> _RECORDED DATA_
(* ===== verification/NodeCacheStep.v ===== *)
(** * The node cache: the primitives keep the representation

    [cache_ok pm l]: the cache [pm] is well formed and its list of entries is
    [l]. An entry leaves in three moves, made in different orders: off the
    list of entries, off its chain, onto the free list; it enters by the
    opposite ones. Each lemma shows what one move does to the parts of
    [cache_ok]. *)

From S2P Require Import Prelude Hash NodeCache NodeCacheRep NodeCacheSpec.
From stdpp Require Import list.
Open Scope Z_scope.

Definition block_addresses (bs : list nat) : list nat := concat (map (fun b => seq b N_ENTRIES_TO_MALLOC) bs).

Record cache_ok (pm : Map) (l : list nat) : Prop := {
  ok_nodup : NoDup l;
  ok_lru : lru_ok pm l;
  ok_chains : chains_ok pm l;
  ok_free : free_ok pm l;
  ok_entries : entries_ok pm l;
  ok_count : pm_n_entries pm = u64 (lenZ l);
  ok_blocks : block_addresses (pm_EntryBlocks pm) ≡ₚ seq 0 (length (pm_heap pm))
}.

(** The fields [cache_ok] does not look at. *)
Lemma cache_ok_other pm l hand extra cs nused :
  cache_ok pm l -> cache_ok (pm_set_NUsedEntries nused (pm_set_calls cs (pm_set_extra_pme extra (pm_set_clock_hand hand pm)))) l.
Proof. intros [? Hl ? ? ? ? ?]. constructor; [done| |done..]. eapply lru_ok_frame; [exact Hl|done..]. Qed.

(** What the specification keeps of an entry. *)
Definition view (e : MapEntry) : cached :=
  mk_cached (ident e) (pme_contents e) (pme_datalen e) (pme_refcnt e) (pme_deleted e) (pme_ref e).

(** The fields of the cache no move of an entry changes. *)
Definition constants (pm : Map) :=
  (pm_nbuckets pm, pm_max_entries pm, pm_replacement_callback pm, pm_extra_pme pm, pm_EntryBlocks pm, length (pm_heap pm)).

Lemma in_heap pm l a : lru_ok pm l -> a ∈ l -> (a < length (pm_heap pm))%nat.
Proof. intros H Ha. apply lookup_lt_is_Some, (lru_is_Some _ _ _ H Ha). Qed.

Lemma chain_short pm l h c :
  lru_ok pm l -> (forall a, a ∈ c <-> a ∈ l /\ field pme_bucket (pm_heap pm) a = Some (Some h)) -> NoDup c ->
  (length c < chain_fuel pm)%nat.
Proof.
  intros Hl Hin Hnd. apply Nat.lt_succ_r, Nat.le_le_succ_r, nodup_bound; [done|].
  intros a [Ha _]%Hin. now apply (in_heap _ _ _ Hl).
Qed.

(** ** Off the list of entries *)

Lemma lru_frame_chains pm hd tl hand h l :
  no_lru <$> h = no_lru <$> pm_heap pm -> chains_ok pm l -> chains_ok (with_lru pm hd tl hand h) l.
Proof.
  intros E H. eapply chains_ok_frame; [exact H|done|done|]. intros a _.
  split; now apply (field_frame no_lru).
Qed.

Lemma lru_frame_free pm hd tl hand h l :
  no_lru <$> h = no_lru <$> pm_heap pm -> free_ok pm l -> free_ok (with_lru pm hd tl hand h) l.
Proof.
  intros E H. eapply free_ok_frame; [exact H|done| |].
  - cbn. rewrite <- (length_fmap no_lru h), E. apply length_fmap.
  - intros a _. split; now apply (field_frame no_lru).
Qed.

Lemma lru_frame_entries pm hd tl hand h l :
  no_lru <$> h = no_lru <$> pm_heap pm -> entries_ok pm l -> entries_ok (with_lru pm hd tl hand h) l.
Proof. intros E H. eapply entries_ok_frame; [exact H|done|]. intros a _. now apply (field_frame no_lru). Qed.

(** ** Off the chain *)

Definition unchained (pm : Map) (h : nat) (c1 c2 : list nat) : Map :=
  match last c1 with
  | Some p => pm_set_heap (alter (pme_set_next (head c2)) p (pm_heap pm)) pm
  | None => pm_set_buckets (<[h := head c2]> (pm_buckets pm)) pm
  end.

Lemma store_run pm h c1 a c2 :
  linked (field pme_next (pm_heap pm)) (c1 ++ a :: c2) -> (h < length (pm_buckets pm))%nat ->
  store pm (link_to (PBucket h) c1) (head c2) = Some (unchained pm h c1 c2).
Proof.
  intros Hc Hh. unfold link_to, unchained. destruct (last c1) as [p|] eqn:El.
  - destruct (linked_elem _ _ p Hc) as [x Hx]; [apply elem_of_app; left; now apply last_elem|].
    apply field_inv in Hx as (e & He & _). now apply (modify_Some _ _ _ e).
  - cbn. now destruct (lookup_lt_is_Some_2 _ _ Hh) as [? ->].
Qed.

Lemma unchained_frame pm h c1 c2 : no_next <$> pm_heap (unchained pm h c1 c2) = no_next <$> pm_heap pm.
Proof. unfold unchained. destruct (last c1); [now apply fmap_alter_same|done]. Qed.

Lemma unchained_constants pm h c1 c2 :
  constants (unchained pm h c1 c2) = constants pm /\ pm_n_entries (unchained pm h c1 c2) = pm_n_entries pm /\
  pm_calls (unchained pm h c1 c2) = pm_calls pm /\ pm_clock_hand (unchained pm h c1 c2) = pm_clock_hand pm /\
  pm_lru_head (unchained pm h c1 c2) = pm_lru_head pm /\ pm_lru_tail (unchained pm h c1 c2) = pm_lru_tail pm /\
  pm_FreeEntries (unchained pm h c1 c2) = pm_FreeEntries pm /\
  length (pm_buckets (unchained pm h c1 c2)) = length (pm_buckets pm).
Proof.
  unfold unchained, constants. destruct (last c1); cbn; rewrite ?length_alter, ?length_insert; done.
Qed.

Lemma unchained_lru pm h c1 c2 l : lru_ok pm l -> lru_ok (unchained pm h c1 c2) l.
Proof.
  intros H. pose proof (unchained_constants pm h c1 c2) as (_ & _ & _ & _ & Eh & Et & _).
  eapply lru_ok_frame; [exact H|done|done|]. intros a _.
  split; apply (field_frame no_next); try done; apply unchained_frame.
Qed.

Lemma unchained_free pm h c1 c2 l : (forall b, b ∈ c1 -> b ∈ l) -> free_ok pm l -> free_ok (unchained pm h c1 c2) l.
Proof.
  intros Hin H. eapply free_ok_frame; [exact H|apply unchained_constants| |].
  - rewrite <- (length_fmap no_next), unchained_frame. apply length_fmap.
  - intros a Ha. split; [|apply (field_frame no_next); [done|apply unchained_frame]].
    unfold unchained. destruct (last c1) as [p|] eqn:El; [|done]. apply field_alter_ne.
    intros ->. apply Ha, Hin. now apply last_elem.
Qed.

Lemma unchained_entries pm h c1 c2 l : entries_ok pm l -> entries_ok (unchained pm h c1 c2) l.
Proof.
  intros H. eapply entries_ok_frame; [exact H|pose proof (unchained_constants pm h c1 c2) as [[= ->] _]; done|].
  intros a _. apply (field_frame no_next); [done|]. apply unchained_frame.
Qed.

(** The chain of [h] loses [a], the other chains stay. *)
Lemma unchained_chains pm h c1 a c2 l l' :
  chains_ok pm l -> (h < length (pm_buckets pm))%nat ->
  pm_buckets pm !! h = Some (head (c1 ++ a :: c2)) -> linked (field pme_next (pm_heap pm)) (c1 ++ a :: c2) ->
  NoDup (c1 ++ a :: c2) ->
  (forall b, b ∈ c1 ++ a :: c2 <-> b ∈ l /\ field pme_bucket (pm_heap pm) b = Some (Some h)) ->
  (forall b, b ∈ l' <-> b ∈ l /\ b <> a) ->
  chains_ok (unchained pm h c1 c2) l'.
Proof.
  intros (Hpos & Hlen & H) Hh Hb Hc Hnd Hin Hl'.
  pose proof (unchained_constants pm h c1 c2) as (Econ & _ & _ & _ & _ & _ & _ & Elen).
  assert (Enb : pm_nbuckets (unchained pm h c1 c2) = pm_nbuckets pm) by now injection Econ as ->.
  assert (Ebk : forall b, field pme_bucket (pm_heap (unchained pm h c1 c2)) b = field pme_bucket (pm_heap pm) b)
    by (apply (field_frame no_next); [done|apply unchained_frame]).
  split; [now rewrite Enb|]. rewrite Elen. split; [now rewrite Enb|]. intros h' Hh'.
  destruct (decide (h' = h)) as [->|Hne].
  - exists (c1 ++ c2). split; [|split; [|split]].
    + unfold unchained. destruct (last c1) as [p|] eqn:El.
      * destruct c1; [done|exact Hb].
      * apply last_None in El as ->. cbn. now apply list_lookup_insert_eq.
    + eapply linked_unlink; [exact Hnd|exact Hc|..]; unfold unchained.
      * intros b Hb' Hlast. destruct (last c1) as [p|]; [|done]. apply field_alter_ne. congruence.
      * intros b Hlast. rewrite Hlast. cbn. rewrite field_alter_eq.
        destruct (linked_elem _ _ b Hc) as [x Hx]; [apply elem_of_app; left; now apply last_elem|].
        apply field_inv in Hx as (e & -> & _). done.
    + rewrite <- Permutation_middle in Hnd. now apply NoDup_cons in Hnd as [_ ?].
    + intros b. rewrite Ebk, Hl'. rewrite <- Permutation_middle in Hnd. apply NoDup_cons in Hnd as [Ha _].
      specialize (Hin b). rewrite <- Permutation_middle, elem_of_cons in Hin.
      destruct (decide (b = a)) as [->|]; naive_solver.
  - destruct (H h' Hh') as (c & Hc1 & Hc2 & Hc3 & Hc4). exists c.
    assert (Hdisj : forall b, b ∈ c -> b ∉ c1 ++ a :: c2).
    { intros b Hb1 Hb2. apply Hc4 in Hb1 as [_ E1]. apply Hin in Hb2 as [_ E2]. congruence. }
    split; [|split; [|split; [done|]]].
    + unfold unchained. destruct (last c1); [done|]. cbn. now rewrite list_lookup_insert_ne.
    + eapply linked_ext; [|exact Hc2]. intros b Hbc. unfold unchained. destruct (last c1) as [p|] eqn:El; [|done].
      apply field_alter_ne. intros ->. apply (Hdisj _ Hbc), elem_of_app. left. now apply last_elem.
    + intros b. rewrite Ebk, Hl', Hc4. split; [|naive_solver]. intros [Hb1 Hb2]. split; [|done]. split; [done|].
      intros ->. assert (Ha : a ∈ c1 ++ a :: c2) by (apply elem_of_app; right; left).
      apply Hin in Ha as [_ Ha]. congruence.
Qed.

(** ** Onto the free list *)

Definition freed_map (pm : Map) (a : nat) : Map :=
  pm_set_NUsedEntries (u32 (pm_NUsedEntries pm - 1))
    (pm_set_FreeEntries (Some a) (pm_set_heap (alter (freed (pm_FreeEntries pm)) a (pm_heap pm)) pm)).

Lemma free_entry_run pm a : is_Some (pm_heap pm !! a) -> free_entry pm a = Some (freed_map pm a).
Proof. intros [e He]. unfold free_entry. now rewrite (modify_Some _ _ _ _ He). Qed.

Lemma freed_lru pm a l : a ∉ l -> lru_ok pm l -> lru_ok (freed_map pm a) l.
Proof.
  intros Ha H. eapply lru_ok_frame; [exact H|done|done|]. intros b Hb.
  split; apply field_alter_ne; now intros ->.
Qed.

Lemma freed_chains pm a l : a ∉ l -> chains_ok pm l -> chains_ok (freed_map pm a) l.
Proof.
  intros Ha H. eapply chains_ok_frame; [exact H|done|done|]. intros b Hb.
  split; apply field_alter_ne; now intros ->.
Qed.

Lemma freed_entries pm a l : a ∉ l -> entries_ok pm l -> entries_ok (freed_map pm a) l.
Proof.
  intros Ha H. eapply entries_ok_frame; [exact H|done|]. intros b Hb. apply field_alter_ne. now intros ->.
Qed.

Lemma freed_free pm a l l' :
  free_ok pm l -> a ∈ l -> is_Some (pm_heap pm !! a) -> (forall b, b ∈ l' <-> b ∈ l /\ b <> a) ->
  free_ok (freed_map pm a) l'.
Proof.
  intros (c & Hhd & Hc & Hnd & Hin & Hz) Ha [e He] Hl'.
  assert (Hac : a ∉ c) by (intros Hac; now apply Hin in Hac as [_ ?]).
  exists (a :: c). split; [done|]. split; [|split; [now constructor|split]]; cbn [pm_heap freed_map pm_set_NUsedEntries pm_set_FreeEntries pm_set_heap].
  - eapply linked_cons; [done|exact Hc|..].
    + rewrite field_alter_eq, He. cbn. now rewrite Hhd.
    + intros b Hb. apply field_alter_ne. congruence.
  - intros b. rewrite elem_of_cons, Hin, length_alter, Hl'. destruct (decide (b = a)) as [->|Hne]; [|naive_solver].
    apply lookup_lt_Some in He. naive_solver.
  - intros b Hb. destruct (decide (a = b)) as [<-|Hne].
    + rewrite field_alter_eq, He. done.
    + rewrite field_alter_ne by done. apply Hz. apply elem_of_cons in Hb as [->|]; done.
Qed.

(** ** An entry leaves *)

(** [pm'] is [pm] with entry [a] gone from the list of entries and from its
    chain, but not yet free. *)
Record detached (pm pm' : Map) (l1 : list nat) (a : nat) (l2 : list nat) : Prop := {
  det_lru : lru_ok pm' (l1 ++ l2);
  det_chains : chains_ok pm' (l1 ++ l2);
  det_free : free_ok pm' (l1 ++ a :: l2);
  det_entries : entries_ok pm' (l1 ++ a :: l2);
  det_view : forall b, field view (pm_heap pm') b = field view (pm_heap pm) b;
  det_keylen : forall b, field pme_keylen (pm_heap pm') b = field pme_keylen (pm_heap pm) b;
  det_const : constants pm' = constants pm;
  det_count : pm_n_entries pm' = pm_n_entries pm;
  det_calls : pm_calls pm' = pm_calls pm;
  det_hand : pm_clock_hand pm' = if decide (pm_clock_hand pm = Some a) then head l2 else pm_clock_hand pm
}.

(** The chain of an entry, cut at it. *)
Definition chain_at (pm : Map) (l : list nat) (a h : nat) (c1 c2 : list nat) : Prop :=
  (h < length (pm_buckets pm))%nat /\ field pme_bucket (pm_heap pm) a = Some (Some h) /\
  pm_buckets pm !! h = Some (head (c1 ++ a :: c2)) /\ linked (field pme_next (pm_heap pm)) (c1 ++ a :: c2) /\
  NoDup (c1 ++ a :: c2) /\
  (forall b, b ∈ c1 ++ a :: c2 <-> b ∈ l /\ field pme_bucket (pm_heap pm) b = Some (Some h)).

Lemma bucket_of_lt pm key cguid h :
  0 < pm_nbuckets pm -> length (pm_buckets pm) = z2n (pm_nbuckets pm) -> bucket_of pm key cguid = Some h ->
  (h < length (pm_buckets pm))%nat.
Proof.
  intros Hpos Hlen. unfold bucket_of. destruct (Z.eqb_spec (pm_nbuckets pm) 0); [done|].
  intros E. apply (inj Some) in E. subst h. pose proof (Z.mod_pos_bound (hash_key key cguid) _ Hpos). lia.
Qed.

Lemma chain_of pm l a : cache_ok pm l -> a ∈ l -> exists h c1 c2, chain_at pm l a h c1 c2.
Proof.
  intros H Ha. destruct (ok_entries _ _ H) as [He _]. destruct (He a Ha) as (e & h & Hl & _ & Hb & Hp).
  destruct (ok_chains _ _ H) as (Hpos & Hlen & Hch).
  pose proof (bucket_of_lt _ _ _ _ Hpos Hlen Hb) as Hh.
  destruct (Hch h Hh) as (c & Hhd & Hc & Hnd & Hin).
  assert (Hf : field pme_bucket (pm_heap pm) a = Some (Some h)) by (unfold field; now rewrite Hl, <- Hp).
  assert (a ∈ c) as (c1 & c2 & ->)%list_elem_of_split by now apply Hin.
  exists h, c1, c2. repeat split; try done; now apply Hin.
Qed.

Lemma minus_middle (l1 : list nat) a l2 : NoDup (l1 ++ a :: l2) -> forall b, b ∈ l1 ++ l2 <-> b ∈ l1 ++ a :: l2 /\ b <> a.
Proof.
  intros Hnd b. rewrite <- Permutation_middle in Hnd |- *. apply NoDup_cons in Hnd as [Ha _].
  rewrite elem_of_cons. split; [|intros [[?|?] ?]; done]. intros Hb. split; [by right|]. now intros ->.
Qed.

Lemma chain_at_frame pm pm' l a h c1 c2 :
  pm_buckets pm' = pm_buckets pm ->
  (forall b, field pme_next (pm_heap pm') b = field pme_next (pm_heap pm) b) ->
  (forall b, field pme_bucket (pm_heap pm') b = field pme_bucket (pm_heap pm) b) ->
  chain_at pm l a h c1 c2 -> chain_at pm' l a h c1 c2.
Proof.
  intros Eb En Ef (Hh & Hf & Hb & Hc & Hnd & Hin).
  unfold chain_at. rewrite Eb, Ef. do 3 (split; [done|]). split; [|split; [done|]].
  - eapply linked_ext; [|exact Hc]. intros b _. apply En.
  - intros b. now rewrite Ef.
Qed.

> _WORK ITEM_
Each line from the first line of the listing through the line with "intros Hl Hin" must be output exactly, both ends included, and no other line may appear.

> _EXERCISE RESULT_
(* ===== verification/NodeCacheStep.v ===== *)
(** * The node cache: the primitives keep the representation

    [cache_ok pm l]: the cache [pm] is well formed and its list of entries is
    [l]. An entry leaves in three moves, made in different orders: off the
    list of entries, off its chain, onto the free list; it enters by the
    opposite ones. Each lemma shows what one move does to the parts of
    [cache_ok]. *)

From S2P Require Import Prelude Hash NodeCache NodeCacheRep NodeCacheSpec.
From stdpp Require Import list.
Open Scope Z_scope.

Definition block_addresses (bs : list nat) : list nat := concat (map (fun b => seq b N_ENTRIES_TO_MALLOC) bs).

Record cache_ok (pm : Map) (l : list nat) : Prop := {
  ok_nodup : NoDup l;
  ok_lru : lru_ok pm l;
  ok_chains : chains_ok pm l;
  ok_free : free_ok pm l;
  ok_entries : entries_ok pm l;
  ok_count : pm_n_entries pm = u64 (lenZ l);
  ok_blocks : block_addresses (pm_EntryBlocks pm) ≡ₚ seq 0 (length (pm_heap pm))
}.

(** The fields [cache_ok] does not look at. *)
Lemma cache_ok_other pm l hand extra cs nused :
  cache_ok pm l -> cache_ok (pm_set_NUsedEntries nused (pm_set_calls cs (pm_set_extra_pme extra (pm_set_clock_hand hand pm)))) l.
Proof. intros [? Hl ? ? ? ? ?]. constructor; [done| |done..]. eapply lru_ok_frame; [exact Hl|done..]. Qed.

(** What the specification keeps of an entry. *)
Definition view (e : MapEntry) : cached :=
  mk_cached (ident e) (pme_contents e) (pme_datalen e) (pme_refcnt e) (pme_deleted e) (pme_ref e).

(** The fields of the cache no move of an entry changes. *)
Definition constants (pm : Map) :=
  (pm_nbuckets pm, pm_max_entries pm, pm_replacement_callback pm, pm_extra_pme pm, pm_EntryBlocks pm, length (pm_heap pm)).

Lemma in_heap pm l a : lru_ok pm l -> a ∈ l -> (a < length (pm_heap pm))%nat.
Proof. intros H Ha. apply lookup_lt_is_Some, (lru_is_Some _ _ _ H Ha). Qed.

Lemma chain_short pm l h c :
  lru_ok pm l -> (forall a, a ∈ c <-> a ∈ l /\ field pme_bucket (pm_heap pm) a = Some (Some h)) -> NoDup c ->
  (length c < chain_fuel pm)%nat.
Proof.
  intros Hl Hin Hnd. apply Nat.lt_succ_r, Nat.le_le_succ_r, nodup_bound; [done|].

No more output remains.